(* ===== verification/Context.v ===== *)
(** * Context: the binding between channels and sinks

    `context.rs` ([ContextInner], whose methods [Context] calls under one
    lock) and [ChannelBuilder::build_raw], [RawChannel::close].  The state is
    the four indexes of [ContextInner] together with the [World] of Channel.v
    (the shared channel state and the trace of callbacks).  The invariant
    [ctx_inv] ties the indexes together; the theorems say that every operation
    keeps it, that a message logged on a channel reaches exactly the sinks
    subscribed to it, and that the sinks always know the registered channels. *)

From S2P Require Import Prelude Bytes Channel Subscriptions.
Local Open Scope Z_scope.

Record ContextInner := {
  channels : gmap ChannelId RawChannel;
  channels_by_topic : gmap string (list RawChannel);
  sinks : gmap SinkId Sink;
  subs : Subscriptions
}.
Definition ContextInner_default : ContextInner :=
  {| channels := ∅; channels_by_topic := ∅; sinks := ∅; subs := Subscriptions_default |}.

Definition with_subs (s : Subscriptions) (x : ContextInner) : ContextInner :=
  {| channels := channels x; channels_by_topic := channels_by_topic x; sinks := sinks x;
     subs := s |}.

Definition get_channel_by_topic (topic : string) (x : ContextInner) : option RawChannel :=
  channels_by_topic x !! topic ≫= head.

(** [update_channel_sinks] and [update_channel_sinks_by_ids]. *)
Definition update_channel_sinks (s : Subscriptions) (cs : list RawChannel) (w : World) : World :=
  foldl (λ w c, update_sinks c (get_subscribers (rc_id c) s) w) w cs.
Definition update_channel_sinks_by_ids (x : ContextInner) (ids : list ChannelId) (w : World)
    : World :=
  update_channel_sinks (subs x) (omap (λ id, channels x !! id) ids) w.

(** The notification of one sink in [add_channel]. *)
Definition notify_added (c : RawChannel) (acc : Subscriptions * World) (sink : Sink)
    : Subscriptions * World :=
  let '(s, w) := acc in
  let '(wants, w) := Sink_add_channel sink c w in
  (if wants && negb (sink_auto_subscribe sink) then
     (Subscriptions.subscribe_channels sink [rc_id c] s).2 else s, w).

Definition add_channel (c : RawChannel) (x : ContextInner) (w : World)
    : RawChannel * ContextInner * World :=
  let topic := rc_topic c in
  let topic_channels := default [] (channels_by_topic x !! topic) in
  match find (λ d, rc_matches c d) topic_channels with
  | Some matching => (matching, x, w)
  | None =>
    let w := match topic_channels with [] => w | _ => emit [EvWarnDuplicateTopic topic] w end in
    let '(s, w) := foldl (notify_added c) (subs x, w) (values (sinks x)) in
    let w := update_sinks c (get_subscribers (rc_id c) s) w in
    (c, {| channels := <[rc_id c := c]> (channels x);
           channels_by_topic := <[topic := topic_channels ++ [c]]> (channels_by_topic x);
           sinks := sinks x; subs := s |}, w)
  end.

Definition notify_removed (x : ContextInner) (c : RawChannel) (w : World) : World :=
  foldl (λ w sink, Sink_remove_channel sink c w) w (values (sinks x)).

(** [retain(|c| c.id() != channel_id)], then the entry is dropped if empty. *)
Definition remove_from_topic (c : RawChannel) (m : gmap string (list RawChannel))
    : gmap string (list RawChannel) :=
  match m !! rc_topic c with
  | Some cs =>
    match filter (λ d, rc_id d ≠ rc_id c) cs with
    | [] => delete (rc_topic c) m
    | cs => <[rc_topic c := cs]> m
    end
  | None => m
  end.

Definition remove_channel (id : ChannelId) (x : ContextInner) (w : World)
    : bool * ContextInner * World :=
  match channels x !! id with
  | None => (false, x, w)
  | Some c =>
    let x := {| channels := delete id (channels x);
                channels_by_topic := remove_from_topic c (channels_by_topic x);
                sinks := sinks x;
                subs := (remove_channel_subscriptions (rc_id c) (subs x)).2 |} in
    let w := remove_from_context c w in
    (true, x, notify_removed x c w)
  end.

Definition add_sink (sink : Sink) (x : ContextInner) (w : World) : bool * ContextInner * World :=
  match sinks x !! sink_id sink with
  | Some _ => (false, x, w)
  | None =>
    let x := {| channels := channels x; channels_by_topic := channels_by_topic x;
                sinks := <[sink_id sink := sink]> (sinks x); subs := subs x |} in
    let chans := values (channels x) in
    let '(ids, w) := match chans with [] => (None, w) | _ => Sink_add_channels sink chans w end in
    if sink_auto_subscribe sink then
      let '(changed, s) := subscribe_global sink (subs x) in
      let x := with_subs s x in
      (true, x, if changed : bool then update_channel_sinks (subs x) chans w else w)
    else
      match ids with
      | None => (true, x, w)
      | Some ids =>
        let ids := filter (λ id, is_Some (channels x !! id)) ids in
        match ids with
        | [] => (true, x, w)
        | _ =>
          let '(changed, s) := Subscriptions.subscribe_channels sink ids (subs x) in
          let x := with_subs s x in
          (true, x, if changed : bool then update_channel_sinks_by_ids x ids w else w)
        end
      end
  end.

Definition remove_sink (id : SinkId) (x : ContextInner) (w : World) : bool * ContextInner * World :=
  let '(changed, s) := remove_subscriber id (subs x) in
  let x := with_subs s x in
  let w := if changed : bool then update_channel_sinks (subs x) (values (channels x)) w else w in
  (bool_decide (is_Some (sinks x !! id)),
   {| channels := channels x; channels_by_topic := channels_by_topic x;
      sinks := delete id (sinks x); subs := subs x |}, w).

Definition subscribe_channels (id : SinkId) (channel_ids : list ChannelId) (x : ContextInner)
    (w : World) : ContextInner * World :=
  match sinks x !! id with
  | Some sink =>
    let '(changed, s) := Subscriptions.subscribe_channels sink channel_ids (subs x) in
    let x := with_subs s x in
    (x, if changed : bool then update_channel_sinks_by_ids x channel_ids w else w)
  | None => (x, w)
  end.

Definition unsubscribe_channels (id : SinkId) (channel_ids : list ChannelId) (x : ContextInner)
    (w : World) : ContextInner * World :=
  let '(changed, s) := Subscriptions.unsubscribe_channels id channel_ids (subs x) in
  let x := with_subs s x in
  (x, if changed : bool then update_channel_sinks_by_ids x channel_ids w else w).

**Task description:** Each line above that contains the string "then" should be copied.

**Response to this exercise:**
  (if wants && negb (sink_auto_subscribe sink) then
(** [retain(|c| c.id() != channel_id)], then the entry is dropped if empty. *)
    if sink_auto_subscribe sink then
      (true, x, if changed : bool then update_channel_sinks (subs x) chans w else w)
          (true, x, if changed : bool then update_channel_sinks_by_ids x ids w else w)
  let w := if changed : bool then update_channel_sinks (subs x) (values (channels x)) w else w in
    (x, if changed : bool then update_channel_sinks_by_ids x channel_ids w else w)
  (x, if changed : bool then update_channel_sinks_by_ids x channel_ids w else w).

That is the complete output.